30 Aug 2016

Not Normal

What is normal?
This isn't.

I got the kids' school stuff together. No stress, no panic, just sorted it out, tried it on them, put it away ready for next week. Back to school. Back to normal. Except it's not normal.

I went to see my in laws. The kids ran amok. We had a barbecue, I had a glass of wine. Everything normal. Nothing's normal.

I went to see my mum. Roast beef in the oven, nephews and nieces underfoot, sitting in the garden with Mum puffing on a cigarette, cookbook by her side. All as normal. Anything but.

The hospital runs, every week. Mum afraid, fed up, nauseous, worried, sick of waiting. The waiting. It goes on forever. We sit together, usually in a side room because Mum's too ill to sit up for long. Mum doesn't look when they do the blood tests, so I tell her when it's safe to look. I surreptitiously check her obs on the machine. Maybe I should have been a nurse. We wait for the consultant - she's lovely. We ask questions. No answers yet. They don't know where the primary site is. They are worried about the infection. No chemo til the infection's sorted. No oncology at all until the infection's sorted. They can't save Mum from the cancer. Can they even save her from the infection? We don't know. We wait for the blood tests. They do them while you wait, but it's still two hours. They return with the results. Usually bad news. Usually more worry. Usually no answers.

And yet that is when I feel most normal, most at peace. That is where I can cope. In the thick of it, surrounded by people who may not have the answers but know what they're talking about, who aren't afraid of what's happening and don't use euphemism. Where I'm with my mum, looking after my mum. Making myself feel better by making her feel better. I've always felt strangely at home in hospitals. Maybe I could have been a nurse.
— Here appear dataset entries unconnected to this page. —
Lemma wp_TryMergePrev (Q : Status + Z -> AllocState -> History AlOp -> Prop) s h L b R T :
  Inv s h (L ++ b :: R) [] T -> b_state b = BHand 0 -> b_plen b = b_len b -> no_hand L ->
  (forall L' Lo b' s', L = L' ++ Lo -> free_on_left L' Lo ->
     b' = {| b_ptr := hd_ptr (b_ptr b) Lo; b_len := sum_len Lo + b_len b;
             b_plen := sum_len Lo + b_len b; b_state := BHand 0 |} ->
     Inv s' h (L' ++ b' :: R) [] T -> Q (inr (b_ptr b')) s' h) ->
  wp (TryMergePrev K (b_ptr b)) Q s h.
Proof.
  intros HI Hs Hp Hno HQ. destruct (Inv_focus _ _ _ _ _ _ _ _ _ _ HI) as (sp & Hsp & Hok).
  unfold TryMergePrev. apply wp_bind. eapply wp_span_at; [exact Hsp|].
  rewrite (so_prev _ _ _ _ _ Hok). apply wp_bind.
  assert (Hself : b = {| b_ptr := b_ptr b; b_len := 0 + b_len b; b_plen := 0 + b_len b; b_state := BHand 0 |}).
  { destruct b as [p l pl st]; simpl in *. by subst. }
  destruct (decide (L = [])) as [->|Hne].
  { apply wp_PickOutBuddy_null. cbn [is_null Z.eqb nullptr]. apply wp_ret.
    apply (HQ [] [] b); [done| |exact Hself|done]. left. split; [done|]. intros L' c Hc. by destruct L'. }
  destruct (exists_last Hne) as (L' & c & ->). rewrite last_ptr_app. simpl (last_ptr _ _).
  pose proof HI as HI'. rewrite <- app_assoc in HI'. simpl in HI'.
  destruct (decide (b_state c = BFree)) as [Hf|Hf].
  - pose proof (free_plen_left _ _ _ _ _ _ _ HI' Hf) as Hpc.
    eapply wp_PickOutBuddy_free; [exact HI'|done|done|]. intros s1 HI1.
    unfold is_null. rewrite (proj2 (Z.eqb_neq _ _)).
    2:{ eapply Inv_ptr_not_null; [exact HI|set_solver]. }
    eapply (wp_merge_free _ _ _ _ _ (with_state (BHand 0) c) b); [exact HI1|done..|].
    intros s2 HI2. apply wp_ret.
    apply (HQ L' [c] (grow (b_len b) (with_state (BHand 0) c)) s2); [done|right; eauto| |done].
    unfold grow. simpl. by rewrite Z.add_0_r.
  - eapply wp_PickOutBuddy_used; [exact HI'| |done|].
    { intros x ->%list_elem_of_singleton. apply Hno. set_solver. }
    cbn [is_null Z.eqb nullptr]. apply wp_ret, (HQ (L' ++ [c]) [] b); [by rewrite app_nil_r| |exact Hself|done].
    left. split; [done|]. intros L'' d Hd. apply app_inj_tail in Hd as [_ <-]. done.
Qed.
I have nightmares where I fail to look after Mum, in some tiny insignificant way, but it ends up meaning everything, so I don't go to bed because I'm scared of dreaming. I see old people in the street and I resent them for being alive. I hear people bitch about their mums, and I want to scream because it's not fair. I see people being normal, being happy, being unaffected by strange crushing not-quite-grief and I wonder if I will ever feel like that again. All the peculiarities of human interaction, all the minor disagreements and trivialities of life, have lost resonance and meaning.
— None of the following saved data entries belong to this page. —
Lemma free_step_used a p bs bs' :
  free_step p bs bs' ->
  exists L b R n, bs = L ++ b :: R /\ b_ptr b = p /\ b_state b = BUsed n /\
    used_list a bs ≡ₚ (a + pg * sum_len L, n) :: used_list a bs' /\
    forall x c, b_state c <> BFree -> (x, c) ∈ place a bs <->
      (x, c) = (a + pg * sum_len L, b) \/ (x, c) ∈ place a bs'.
Proof.
  intros [L Lo b n Ro R Hp Hu HLo HRo]. exists (L ++ Lo), b, (Ro ++ R), n.
  pose proof (free_on_left_all _ _ HLo) as HLa. pose proof (free_on_right_all _ _ HRo) as HRa.
  split; [by rewrite <- app_assoc|]. split_and!; [done..| |].
  - rewrite !used_list_app, !used_list_cons, !used_list_app, Hu. simpl.
    rewrite (proj1 (free_side_used Lo _ HLa)), (proj1 (free_side_used Ro _ HRa)). simpl.
    replace (a + pg * sum_len L + pg * (sum_len Lo + b_len b + sum_len Ro))
      with (a + pg * sum_len L + pg * sum_len Lo + pg * b_len b + pg * sum_len Ro) by lia.
    replace (a + pg * sum_len (L ++ Lo)) with (a + pg * sum_len L + pg * sum_len Lo) by (rewrite sum_len_app; lia).
    by rewrite <- Permutation_middle.
  - intros x c Hc. rewrite !place_app. simpl. rewrite !place_app, !elem_of_app, !elem_of_cons, elem_of_app.
    pose proof (proj2 (free_side_used Lo (a + pg * sum_len L) HLa) x c Hc) as H1.
    pose proof (proj2 (free_side_used Ro (a + pg * sum_len L + pg * sum_len Lo + pg * b_len b) HRa) x c Hc) as H2.
    replace (a + pg * sum_len L + pg * (sum_len Lo + b_len b + sum_len Ro))
      with (a + pg * sum_len L + pg * sum_len Lo + pg * b_len b + pg * sum_len Ro) by lia.
    replace (a + pg * sum_len (L ++ Lo)) with (a + pg * sum_len L + pg * sum_len Lo) by (rewrite sum_len_app; lia).
    split; [naive_solver|]. intros [?|[?|[Heq|?]]]; auto. by simplify_eq.
Qed.
End Live.

Lemma filter_all {A} (P : A -> Prop) `{forall x, Decision (P x)} (l : list A) :
  (forall x, x ∈ l -> P x) -> filter P l = l.
Proof.
  induction l as [|x l IH]; intros Hall; [done|]. rewrite filter_cons_True by (apply Hall; by left).
  f_equal. apply IH. intros y Hy. apply Hall. by right.
Qed.

Lemma ForallOrdPairs_of_distinct {A} (R : A -> A -> Prop) (l : list A) :
  NoDup l -> (forall x y, x ∈ l -> y ∈ l -> x <> y -> R x y) -> ForallOrdPairs R l.
Proof.
  induction 1 as [|x l Hx Hl IH]; intros HR; constructor.
  - apply Forall_forall. intros y Hy. apply HR; [by left|by right|]. by intros ->.
  - apply IH. intros y z Hy Hz. apply HR; by right.
Qed.

(** Two positions in a list. *)
Lemma focus_order {A} (L L' : list A) b b' R R' :
  L ++ b :: R = L' ++ b' :: R' ->
  (L = L' /\ b = b' /\ R = R') \/ (exists M, L' = L ++ b :: M) \/ (exists M, L = L' ++ b' :: M).
Proof.
  revert L'. induction L as [|c L IH]; intros [|c' L'] Heq; simplify_eq/=.
  - by left.
  - right; left. by exists L'.
  - right; right. by exists L.
  - destruct (IH L' ltac:(done)) as [(-> & -> & ->)|[(M & ->)|(M & ->)]]; eauto.
Qed.

(** * No two free neighbours *)
Definition hd_free (bs : list Blk) : bool := match bs with [] => false | b :: _ => is_free b end.
Definition last_free (bs : list Blk) : bool := match last bs with Some b => is_free b | None => false end.

Fixpoint sparse (bs : list Blk) : Prop :=
  match bs with
  | [] => True
  | b :: bs' => (is_free b = true -> hd_free bs' = false) /\ sparse bs'
  end.

Section Sparse.
Implicit Types (b : Blk) (L R bs : list Blk).

Lemma last_free_cons b c L : last_free (b :: c :: L) = last_free (c :: L).
Proof. done. Qed.

Lemma sparse_app L R :
  sparse (L ++ R) <-> sparse L /\ sparse R /\ (last_free L = true -> hd_free R = false).
Proof.
  induction L as [|b L IH]; simpl; [unfold last_free; simpl; naive_solver|].
  rewrite IH. destruct L as [|c L]; [unfold last_free; simpl; naive_solver|].
  rewrite last_free_cons. simpl (hd_free _). tauto.
Qed.

Lemma is_free_true b : is_free b = true <-> b_state b = BFree.
Proof. apply bool_decide_eq_true. Qed.
Lemma is_free_false b : is_free b = false <-> b_state b <> BFree.
Proof. apply bool_decide_eq_false. Qed.

Lemma sparse_alloc k size bs p bs' : alloc_step k size bs p bs' -> sparse bs -> sparse bs'.
Proof.
  intros Hst Hs. destruct Hst as [bs|L b R Hf Hk|L b R p Hf Hk Hpn Hmin]; [done| |];
    apply sparse_app in Hs as (HL & [Hb HR] & HLb); simpl in HLb; apply is_free_true in Hf.
  - apply sparse_app. split_and!; [done|by split|done].
  - apply sparse_app. split_and!; [done|by split_and!|]. rewrite Hf in HLb. intros HL'. by specialize (HLb HL').
Qed.

Lemma free_on_right_hd Ro R : free_on_right Ro R -> sparse (Ro ++ R) -> hd_free R = false.
Proof.
  intros [[-> HR]|(c & -> & Hc)] Hs.
  - destruct R as [|c R]; [done|]. apply is_free_false. by eapply HR.
  - destruct Hs as [Hs _]. by apply Hs, is_free_true.
Qed.

Lemma free_on_left_last L Lo : free_on_left L Lo -> sparse (L ++ Lo) -> last_free L = false.
Proof.
  intros [[-> HL]|(c & -> & Hc)] Hs.
  - unfold last_free. destruct (decide (L = [])) as [->|Hne]; [done|].
    destruct (exists_last Hne) as (L' & c & ->). rewrite last_snoc. apply is_free_false. by eapply HL.
  - apply sparse_app in Hs as (_ & _ & Hs). destruct (last_free L) eqn:E; [|done].
    specialize (Hs eq_refl). simpl in Hs. apply is_free_true in Hc. congruence.
Qed.

Lemma sparse_free p bs bs' : free_step p bs bs' -> sparse bs -> sparse bs'.
Proof.
  intros Hst Hs. destruct Hst as [L Lo b n Ro R Hp Hu HLo HRo].
  rewrite app_assoc in Hs. apply sparse_app in Hs as (HL & [_ HR] & _).
  pose proof (free_on_left_last _ _ HLo HL). pose proof (free_on_right_hd _ _ HRo HR).
  apply sparse_app in HL as (HL & _ & _), HR as (_ & HR & _).
  apply sparse_app. split_and!; [done|by split|congruence].
Qed.
End Sparse.

(** * The invariant of the pool *)
Definition real_sum (live : list (Z * Z)) : Z := foldr (fun e n => e.2 + n) 0 live.
Definition used_len (bs : list Blk) : Z :=
  foldr (fun b n => (match b_state b with BUsed _ => b_len b | _ => 0 end) + n) 0 bs.

Section Invariant.
Context `{Bk : MemBlockApi} {BkL : MemBlockLaws Bk} `{Gs : GeStatus} {GsL : GeStatusLaws Gs} `{env : Environment AlOp}.
Context (Hfresh : news_fresh env) (Hlayers : layers_available env).
Context (cfg : ScalableConfig) (Hcfg : config_ok cfg) (base N : Z).
Context (Hbase : 0 < base /\ base + page cfg * N <= 2 ^ 64) (HN : 0 < N < cap cfg).

Local Notation pg := (page cfg).
Implicit Types (h : History AlOp) (b : Blk) (L R bs : list Blk) (p : LlmMemPool) (live : list (Z * Z)).

(** A block in use has the length of its request. *)
Definition used_ok bs : Prop :=
  forall b n, b ∈ bs -> b_state b = BUsed n -> b_len b = alloc_pages cfg n /\ 0 <= n.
Mum was diagnosed a month ago today. It feels like it's been a thousand years and three hours all at once.

The only people I want to be with, household and parents aside, are my siblings because they know how this is. We all cope differently. We all feel the same. Thank god there's so many of us. Thank god we can be together.

I'm not writing for sympathy, or anything really other than to get this out. This feeling that nothing in the world feels normal anymore. Everything is wrong, like someone put a puzzle together higgeldy piggeldy and all the pieces fit but the picture doesn't make sense.

I love my mum. I wish I could keep her.

We are fundraising for Macmillan, because they are wonderful.